Where Don Quixote was first published
He then touched his pen on a number of points within and along the oval including the monastery and one that he said was firmly recognized as the site where the first copies of Don Quixote had been published. I stopped paying much attention after that, tried to figure out a route that would take me past the Quixote-publisher, the site of dead Cervantes, and back to the coffee shop in the plaza, and only heard the drone of Latin-like words as he talked of the other distinguished, influential, but not-known-to-me Spanish writers.

Then he said a name that startled me and broke my trance.
“And as you will see, the monastery is here on Calle Lope de Vega,” the young pen-pointing tourism information man said in a blasé and insensitive breath.
“Lope de Vega !!” I broke into his recitation. “How could do they do that ?”
I knew of Félix Arturo Lope de Vega y Carpio through my study of Cervantes' life and knew the two men to have been rival contemporaries and anything but friends. The Quixote creator’s skeleton must be rattling in agony as it faces eternity under the Lope de Vega name.
Lope de Vega was a writer of immense talent and impact: more than worthy of a street name. Cervantes is, in fact, quoted as lauding him as something just short of a literary god. But this was evidently sarcasm intended to embarrass, and it is easy to imagine why Cervantes might have resented this particular fellow writer.
Cervantes’ magnum opus was childbirth stretched over two decades. Lope de Vega pumped out literary offspring like kittens in the spring.

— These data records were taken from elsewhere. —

Lemma matchDefine_positioned nm p body post :
  nm <> "" -> allChars isWordHyphen nm = true ->
  p <> "" -> allChars isWordHyphen p = true ->
  allChars notLt body = true ->
  matchDefine (positionedBlock nm p body +:+ post)
  = Some ((nm, Some ("position=" +:+ p), body), post).
Proof.
  intros Hne Hnm Hp Hpw Hbody. unfold matchDefine, positionedBlock.
  rewrite !sapp_assoc.
  change ("<!-- define: " +:+ ?x) with ("<!--" +:+ (" " +:+ ("define:" +:+ (" " +:+ x)))).
  rewrite stripPrefix_app. cbn [mbind option_bind].
  rewrite (skipSpace_app " ") by done.
  rewrite stripPrefix_app. cbn [mbind option_bind].
  rewrite (skipSpace_app " ") by
    (done || by apply (allChars_head isWordHyphen), Hnm;
                 [apply isWordHyphen_not_space|]).
  rewrite span_app by done.
  apply greedy_whole; [done|].
  change (skipSpace (", position=" +:+ ?x)) with (", position=" +:+ x).
  change (stripPrefix "," (", position=" +:+ ?x)) with (Some (" position=" +:+ x)).
  cbn beta iota.
  change (" position=" +:+ ?x) with (" " +:+ "position=" +:+ x).
  rewrite (span_app isSpace " ") by done.
  apply greedy_whole; [done|]. cbn beta.
  rewrite lazyParams_position by done. cbn [mbind option_bind].
  by rewrite findEndDefine_body.
Qed.

Lemma parseParams_position p :
  p <> "" -> allChars isWordHyphen p = true ->
  parseParams ("position=" +:+ p) !! "position" = Some p.
Proof.
  intros Hne Hp. unfold parseParams.
  assert (Hm : matchParam ("position=" +:+ p +:+ "") = Some (("position", p), "")).
  { unfold matchParam.
    change ("position=" +:+ p +:+ "") with ("position" +:+ "=" +:+ p +:+ "").
    rewrite (span_app isWordHyphen "position" ("=" +:+ p +:+ "")) by done.
    cbn [isEmpty].
    change (skipSpace ("=" +:+ p +:+ "")) with ("=" +:+ p +:+ "").
    rewrite (stripPrefix_app "="). cbn [mbind option_bind].
    rewrite sapp_nil_r.
    assert (skipSpace p = p) as ->.
    { unfold skipSpace. rewrite span_head_false; [done|].
      rewrite <- (sapp_nil_r p).
      apply (allChars_head isWordHyphen); [apply isWordHyphen_not_space|done..]. }
    unfold paramValue, quoted.
    destruct p as [|c p]; [done|].
    pose proof Hp as [Hc _]%andb_true_iff.
    destruct (isWordHyphen_value c Hc) as (_ & _ & Hd & Hs & _).
    cbn [stripPrefix]. rewrite Hd, Hs. cbn [mbind option_bind].
    rewrite <- (sapp_nil_r (String c p)) at 1.
    rewrite (span_app notCommaSpace (String c p) "");
      [done| |done].
    apply (allChars_impl isWordHyphen); [|done].
    intros x Hx. by apply isWordHyphen_value. }
  rewrite <- (sapp_nil_r ("position=" +:+ p)), sapp_assoc.
  rewrite (scan_hit matchParam _ _ ("position=" +:+ p) "" Hm); [|done|done].
  cbn [scan scanFrom hits fold_left]. unfold jsSet.
  rewrite decide_False by done. rewrite lookup_insert. by rewrite decide_True.
Qed.
(** The thresholds a call of [detect_anomalies] leaves in the shared map:
    the keys are those it found, and the range of each is the one it
    found with each bound replaced by the last active override of the
    patient that sets it. A configuration for a metric outside the map
    adds no entry, and an override that sets one bound leaves the other
    in place. *)
Theorem thresholds_after_detection (P : Platform) (patient_id : string)
    (vitals_data : list (string * pyval)) (now : Z) (w : World) :
  let w' := snd (detect_anomalies P patient_id vitals_data now w) in
  (forall metric,
     thresholds w' !! metric
     = overridden (custom_configs patient_id (db w)) metric
         <$> thresholds w !! metric)
  /\ dom (thresholds w') = dom (thresholds w).
Proof.
  intros w'. unfold w'. rewrite detect_anomalies_thresholds.
  split.
  - intros metric. apply fold_apply_config_lookup.
  - apply set_eq. intros m. rewrite !elem_of_dom.
    rewrite fold_apply_config_lookup. rewrite fmap_is_Some. reflexivity.
Qed.

(** Detection for one patient twice in a row leaves the shared thresholds
    as the first call left them, whatever the two samples and times; and
    the first call does not change the configurations, patients and
    readings on record. *)
Theorem threshold_update_is_idempotent (P : Platform) (patient_id : string)
    (sample1 sample2 : list (string * pyval)) (t1 t2 : Z) (w : World) :
  let w1 := snd (detect_anomalies P patient_id sample1 t1 w) in
  let w2 := snd (detect_anomalies P patient_id sample2 t2 w1) in
  thresholds w2 = thresholds w1
  /\ alert_configurations (db w1) = alert_configurations (db w)
  /\ patients (db w1) = patients (db w)
  /\ vital_signs (db w1) = vital_signs (db w).
Proof.
  intros w1 w2.
  destruct (detect_anomalies_frame P patient_id sample1 t1 w) as (Fc & Fp & Fv).
  fold w1 in Fc, Fp, Fv.
  split; [|auto].
  unfold w2. rewrite detect_anomalies_thresholds.
  unfold custom_configs. rewrite Fc. fold (custom_configs patient_id (db w)).
  unfold w1. rewrite detect_anomalies_thresholds.
  apply map_eq. intros m. rewrite !fold_apply_config_lookup.
  destruct (thresholds w !! m) as [t|]; [|reflexivity].
  cbn [fmap option_fmap option_map]. f_equal.
  unfold overridden. cbn [tmin tmax].
  destruct (last_bound AlertConfiguration.min_threshold m _),
           (last_bound AlertConfiguration.max_threshold m _); reflexivity.
Qed.

(** ** A call that finds nothing *)

(** When neither detector finds an anomaly, [detect_anomalies] returns
    the empty list without committing or logging: the committed rows,
    the rows waiting in the session and the journal are as they were. *)
Theorem quiet_sample_writes_nothing (P : Platform) (patient_id : string)
    (vitals_data : list (string * pyval)) (now : Z) (w : World) :
  let th' :=
    fold_left apply_config (custom_configs patient_id (db w)) (thresholds w) in
  detect_threshold_anomalies th' vitals_data = Ok [] ->
  detect_statistical_anomalies (np_sqrt P) patient_id vitals_data now (db w)
  = Ok [] ->
  exists w',
    detect_anomalies P patient_id vitals_data now w = (Ok [], w')
    /\ db w' = db w
    /\ new_anomalies w' = new_anomalies w
    /\ new_alerts w' = new_alerts w
    /\ journal w' = journal w.
Proof.
  intros th' Hth Hst.
  unfold detect_anomalies, W.try_except, detect_anomalies_try.
  unfold W.bind, W.get, W.set_thresholds, W.lift.
  cbn [thresholds db]. fold th'. rewrite Hth, Hst.
  rewrite save_anomalies_adds. cbn [app map].
  eexists. split; [reflexivity|].
  cbn [db new_anomalies new_alerts journal].
  rewrite app_nil_r. repeat split.
Qed.

Lemma quiet_sample_writes_nothing_witness :
  exists w',
    detect_anomalies sound_platform "P1"
      [("heart_rate", PyFloat 72); ("spo2", PyFloat 98)] 2000
      (start steady_history) = (Ok [], w')
    /\ db w' = db (start steady_history)
    /\ new_anomalies w' = new_anomalies (start steady_history)
    /\ new_alerts w' = new_alerts (start steady_history)
    /\ journal w' = journal (start steady_history).
Proof.
  apply (quiet_sample_writes_nothing sound_platform "P1"
           [("heart_rate", PyFloat 72); ("spo2", PyFloat 98)] 2000%Z
           (start steady_history)).
  - vm_compute. reflexivity.
  - vm_compute. reflexivity.
Defined.

(** ** Configurations that are switched off *)

Lemma filter_deactivated patient_id cs :
  List.filter
    (fun c => String.eqb (AlertConfiguration.patient_id c) patient_id
              && Bool.eqb (AlertConfiguration.is_active c) true)
    (map deactivate cs) = [].
Proof.
  induction cs as [|c cs IH]; [reflexivity|].
  cbn [map List.filter deactivate AlertConfiguration.is_active
       AlertConfiguration.patient_id].
  rewrite andb_false_r. exact IH.
Qed.

Lemma head_filter_deactivated (f : AlertConfiguration.t -> bool) cs :
  (forall c, f (deactivate c) = f c) ->
  head (List.filter f (map deactivate cs))
  = deactivate <$> head (List.filter f cs).
Proof.
  intros Hf. induction cs as [|c cs IH]; [reflexivity|].
  cbn [map List.filter]. rewrite Hf.
  destruct (f c); [reflexivity|exact IH].
Qed.
(** * The renter's memory manager (package renter)

    A shallow embedding of [memoryManager]: its constructor
    [newMemoryManager], the admission predicate [try], the part of [Request]
    that runs under the mutex, and [Return] with its two release loops.

    Go's [uint64] is modelled as [Z] reduced modulo [2^64] after every
    addition and subtraction.  The mutex serialises all accesses, so one call
    is one atomic step on the record; what a call does to the outside world
    (closing a waiter's channel, running the garbage collector, reporting a
    critical error) is returned as a list of events, in program order. *)

From Stdlib Require Import String.
From Stdlib Require Import ZArith List Bool Lia Permutation.
Import ListNotations.
Local Open Scope Z_scope.

(** ** 64-bit unsigned arithmetic *)

Module U64.

Definition modulus : Z := 2 ^ 64.
Definition max : Z := modulus - 1.

Definition wrap (z : Z) : Z := z mod modulus.
Definition add (a b : Z) : Z := wrap (a + b).
Definition sub (a b : Z) : Z := wrap (a - b).

(** The values a [uint64] variable can hold. *)
Definition ok (z : Z) : Prop := 0 <= z < modulus.

End U64.

Arguments U64.modulus : simpl never.
Arguments U64.wrap : simpl never.
Arguments U64.add : simpl never.
Arguments U64.sub : simpl never.

(** ** Data *)

(** A Go channel, named by its identity. *)
Definition chan := nat.

(** [memoryRequest]: a single thread that is blocked while waiting for
    memory. *)
Record memoryRequest : Type := mkRequest {
  amount : Z;
  done : chan
}.

(** [memoryManager], without the mutex [mu] and the test-only [blocking]
    channel, which hold no accounting state. *)
Record memoryManager : Type := mkManager {
  available : Z;        (* Total memory remaining. *)
  base : Z;             (* Initial memory. *)
  memSinceGC : Z;       (* Counts allocations to trigger a manual GC. *)
  priorityReserve : Z;  (* Memory set aside for priority requests. *)
  underflow : Z;        (* Large requests cause underflow. *)
  fifo : list memoryRequest;
  priorityFifo : list memoryRequest;
  stop : chan
}.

Lope wrote hundreds and hundreds of plays and sonnet-length poems as well as novels and essays while Cervantes struggled both creatively and financially for his entire life and was, at times, plainly poor. Lope was consistently wealthy by comparison.
Whereas Cervantes suffered debilitating wounds, capture, and brutal imprisonment as reward for his role in one of Spain’s greatest military victories, Lope de Vega slipped back unscathed and renewed after cruising through the Spanish Armada debacle around Britain. Finally, the lucky and affluent Lope was also very popular with the ladies. Very, very popular.

And his success in this specific realm even included one whom Cervantes considered as------ his lady !

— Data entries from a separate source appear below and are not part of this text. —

(** Calls to the collaborators, in the order they are made. *)
Inductive Event : Type :=
| EvValidateInput (param : JSValue) (items : list string)
| EvDateNow
| EvVerify (msgHash : string) (sig : SigArg) (key : Key)
| EvLogError (label : string).

Record Store : Type := MkStore {
  locals : Obj;          (* res.locals *)
  reads : nat;           (* calls to Date.now() so far *)
  trace : list Event
}.

Definition init_store : Store := MkStore [] 0 [].

Definition M (A : Type) : Type := Store -> Completion A * Store.

Definition ret {A} (a : A) : M A := fun st => (Normal a, st).

Definition bind {A B} (m : M A) (k : A -> M B) : M B :=
  fun st =>
    match m st with
    | (Normal a, st') => k a st'
    | (Throw e, st') => (Throw e, st')
    end.

Definition lift {A} (c : Completion A) : M A := fun st => (c, st).

Definition emit (ev : Event) : M unit :=
  fun st => (Normal tt, MkStore (locals st) (reads st) (trace st ++ [ev])).

Definition set_local (k : string) (v : JSValue) : M unit :=
  fun st => (Normal tt, MkStore (obj_set k v (locals st)) (reads st) (trace st)).

(** [try { body } catch (error) { handler }] *)
Definition try_catch {A} (m : M A) (handler : Exn -> M A) : M A :=
  fun st =>
    match m st with
    | (Normal a, st') => (Normal a, st')
    | (Throw e, st') => handler e st'
    end.

Declare Scope js_scope.
Delimit Scope js_scope with js.
Notation "x <- c1 ;; c2" := (bind c1 (fun x => c2))
  (at level 100, c1 at next level, right associativity) : js_scope.
Notation "' pat <- c1 ;; c2" := (bind c1 (fun x => match x with pat => c2 end))
  (at level 100, pat pattern, c1 at next level, right associativity) : js_scope.
Notation "c1 ;;; c2" := (bind c1 (fun _ => c2))
  (at level 100, right associativity) : js_scope.
Local Open Scope js_scope.

(** [{ error: e, success: false }] *)
Definition failure (e : JSValue) : JSValue :=
  JObj [("error", e); ("success", JBool false)].

(** [{ error: e, status: 0 }] *)
Definition lock_failure (e : JSValue) : JSValue :=
  JObj [("error", e); ("status", JNum 0)].

Definition msg_too_old : string := "Message has been signed more than 60s ago".
Definition msg_invalid_signature : string := "Invalid signature".
Definition msg_nonce_command : string :=
  "Should be equal to 'getOrSetNonce' or 'getNonce'".

Definition must_be_an_array (key : string) : JSValue :=
  JObj [("message", JStr (key ++ " must be an array"))].

Definition js_index (index : nat) : JSValue := JNum (Z.of_nat index).

(** [error.index = index] *)
Definition exn_set_index (index : nat) (e : Exn) : Exn :=
  MkExn (exn_message e) (js_index index).

(** The verification stage a call belongs to: the structural validator,
    the clock read of the freshness test, the signature verifier. *)
Inductive Stage : Type := Structural | Freshness | Signature.

Definition stage_of (ev : Event) : option Stage :=
  match ev with
  | EvValidateInput _ _ => Some Structural
  | EvDateNow => Some Freshness
  | EvVerify _ _ _ => Some Signature
  | EvLogError _ => None
  end.

Fixpoint stages (t : list Event) : list Stage :=
  match t with
  | [] => []
  | ev :: t' =>
      match stage_of ev with
      | Some s => s :: stages t'
      | None => stages t'
      end
  end.



(** ** Collaborators outside the source file *)

Definition is_blank (v : option JSValue) : bool :=
  match v with
  | None | Some JUndefined | Some JNull | Some (JStr EmptyString) => true
  | Some _ => false
  end.

Fixpoint required_errors (payload : Obj) (requiredFields : list string) : Obj :=
  match requiredFields with
  | [] => []
  | f :: rest =>
      let errors := required_errors payload rest in
      if is_blank (lookup f payload)
      then (f, JStr (f ++ " is required")) :: errors
      else errors
  end.

(** Modelled from the spec: [validateInput] of [../validations], which
    is not among the sources.  Section 4.3: every required field must
    exist in the payload and be non-empty; a failing field [f] records
    [errors[f] = "<f> is required"], all fields are checked, and
    [isValid] holds exactly when [errors] is empty. *)
Definition validateInput_spec (payload : JSValue) (requiredFields : list string)
  : Completion (Obj * bool) :=
  let fields := match payload with JObj o => o | _ => [] end in
  let errors := required_errors fields requiredFields in
  Normal (errors, match errors with [] => true | _ => false end).

(** ** Canonical serialization *)

Definition double_quote : ascii := ascii_of_nat 34.
Definition backslash : ascii := ascii_of_nat 92.

Fixpoint escape (s : string) : string :=
  match s with
  | EmptyString => EmptyString
  | String c s' =>
      if Ascii.eqb c double_quote || Ascii.eqb c backslash
      then String backslash (String c (escape s'))
      else String c (escape s')
  end.

Definition quote (s : string) : string :=
  String double_quote (escape s ++ String double_quote EmptyString).

Fixpoint join (sep : string) (l : list string) : string :=
  match l with
  | [] => EmptyString
  | [x] => x
  | x :: l' => x ++ sep ++ join sep l'
  end.

(** Insertion sort of rendered fields by key, byte-wise ascending. *)
Fixpoint insert_field (x : string * string) (l : list (string * string))
  : list (string * string) :=
  match l with
  | [] => [x]
  | y :: l' =>
      if String.leb (fst x) (fst y) then x :: l else y :: insert_field x l'
  end.

Fixpoint sort_fields (l : list (string * string)) : list (string * string) :=
  match l with
  | [] => []
  | x :: l' => insert_field x (sort_fields l')
  end.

Anyone with compassion could not want to see the bones that had touched the heart and soul of Miguel de Cervantes resting a moment longer under the smirking face of Félix Lope de Vega.
Thus my bid to rescue his body and bring it back to Ottawa.

There is no guarantee that the bones would be any happier under my roof, but if Cervantes’ spirit wants to swathe me in sarcastic exaltations that will be fine.

I will edit and quote them on the cover of my book and my blog along with excerpts from the tabloid newspaper stories linking me to Michael Jackson and the Elephant man.